(Stored dataset items)
== Segment start ==

(* ===== verification/CollectionProps.v ===== *)
(** * Collection: only what is old, acknowledged and covered; uptime

    Theorems about [collection.go]: what the pure selection guarantees, and what a
    pass over a record removes. *)

From stdpp Require Import base list strings gmap.
From Stdlib Require Import ZArith Lia Ascii.
From S2P Require Import Prelude GoStd GoTime Uuid Auth Api Json JsonFacts Wire Models Vectors Sql Schema Monad Keys SqlFacts.
From S2P Require Import Runtime Receipts Persist Collection Sync Samples Accepted Constraints SyncProps Frontier.
Local Open Scope Z_scope.

(** ** Selection *)
Definition covers (frontier : version_vector) (frontierID : string) (c : collectionRevision) : Prop :=
  vectorDominates frontier (vector c) = true ∨ revisionID c = frontierID ∧ vectorsEqual (vector c) frontier = true ∧ tombstone c = true.
Lemma covers_vle frontier id c : positive frontier → positive (vector c) → covers frontier id c → vle (vector c) frontier.
Proof.
  intros Hf Hc [H|(_ & H & _)].
  - apply vectorDominates_positive in H as [? _]; done.
  - by apply vectorsEqual_eq in H as ->.
Qed.
Lemma dominates_others_spec v index heads : dominates_others v index heads = true →
  ∀ i h, heads !! i = Some h → i ≠ index → vectorDominates v (vector h) = true.
Proof.
  revert index. induction heads as [|x heads IH]; intros index H i h Hi Hne; [done|]. destruct index as [|index]; simpl in H.
  - destruct i as [|i]; [done|]. rewrite forallb_forall in H. by eapply H, list_elem_of_In, list_elem_of_lookup_2.
  - apply andb_true_iff in H as [H1 H2]. destruct i as [|i]; [by injection Hi as <-|]. eapply IH; [exact H2|exact Hi|lia].
Qed.
(** The witness a marker may advance to. *)
Record advances (heads : list collectionRevision) (marker : option storedCollectionMarker) (w : collectionRevision) : Prop := {
  av_index : ∃ i, heads !! i = Some w ∧ ∀ j h, heads !! j = Some h → j ≠ i → vectorDominates (vector w) (vector h) = true;
  av_authenticated : ∃ a, authenticator w = Some a ∧ slen a = 32;
  av_marker : ∀ m, marker = Some m → vectorDominates (vector w) (sm_frontier m) = true }.
Lemma advancing_witness_Some all todo index marker w : advancing_witness_from index all todo marker = Some w →
  (∀ j, todo !! j = all !! (index + j)%nat) → advances all marker w.
Proof.
  revert index. induction todo as [|x todo IH]; intros index H Hall; [done|]. simpl in H. case_match.
  - injection H as ->. apply andb_true_iff in H0 as [[Ha Hm]%andb_true_iff Hd]. split.
    + exists index. split; [by rewrite <- (Nat.add_0_r index), <- (Hall 0%nat)|]. intros j h Hj Hne. by eapply dominates_others_spec.
    + unfold authenticated_head in Ha. destruct (authenticator w) as [a|]; [|done]. exists a. by apply Z.eqb_eq in Ha.
    + intros m ->. done.
  - eapply IH; [exact H|]. intros j. specialize (Hall (S j)). simpl in Hall. rewrite Hall. f_equal. lia.
Qed.
Lemma witness_covered revisions w c : c ∈ selectWitnessCoveredCandidates revisions (Some w) →
  c ∈ revisions ∧ (vectorDominates (vector w) (vector c) = true ∨
    revisionID c = revisionID w ∧ vectorsEqual (vector c) (vector w) = true ∧ tombstone w = true).
Proof.
  simpl. rewrite list_elem_of_In, filter_In, <- list_elem_of_In. intros [Hc H]. split; [done|].
  destruct (String.eqb (revisionID c) (revisionID w) && vectorsEqual (vector c) (vector w)) eqn:E; [|by left].
  right. apply andb_true_iff in E as [?%String.eqb_eq ?]. done.
Qed.
Lemma marker_covered revisions m c : c ∈ selectMarkerCoveredCandidates revisions (Some m) →
  c ∈ revisions ∧ slen (sm_authenticator m) = 32 ∧ covers (sm_frontier m) (sm_witnessRevisionID m) c.
Proof.
  simpl. destruct (Z.eqb_spec (slen (sm_authenticator m)) 32) as [Ha|]; [|by intros ?%elem_of_nil].
  rewrite list_elem_of_In, filter_In, <- list_elem_of_In. intros [Hc H]. split; [done|]. split; [done|]. unfold covers.
  destruct (String.eqb (revisionID c) (sm_witnessRevisionID m) && vectorsEqual (vector c) (sm_frontier m)) eqn:E; [|by left].
  right. apply andb_true_iff in E as [?%String.eqb_eq ?]. done.
Qed.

== Segment end ==

_Description of the task_
Please filter the entries above down to the lines holding "frontierID" and copy them.

_Completed exercise_
Definition covers (frontier : version_vector) (frontierID : string) (c : collectionRevision) : Prop :=
  vectorDominates frontier (vector c) = true ∨ revisionID c = frontierID ∧ vectorsEqual (vector c) frontier = true ∧ tombstone c = true.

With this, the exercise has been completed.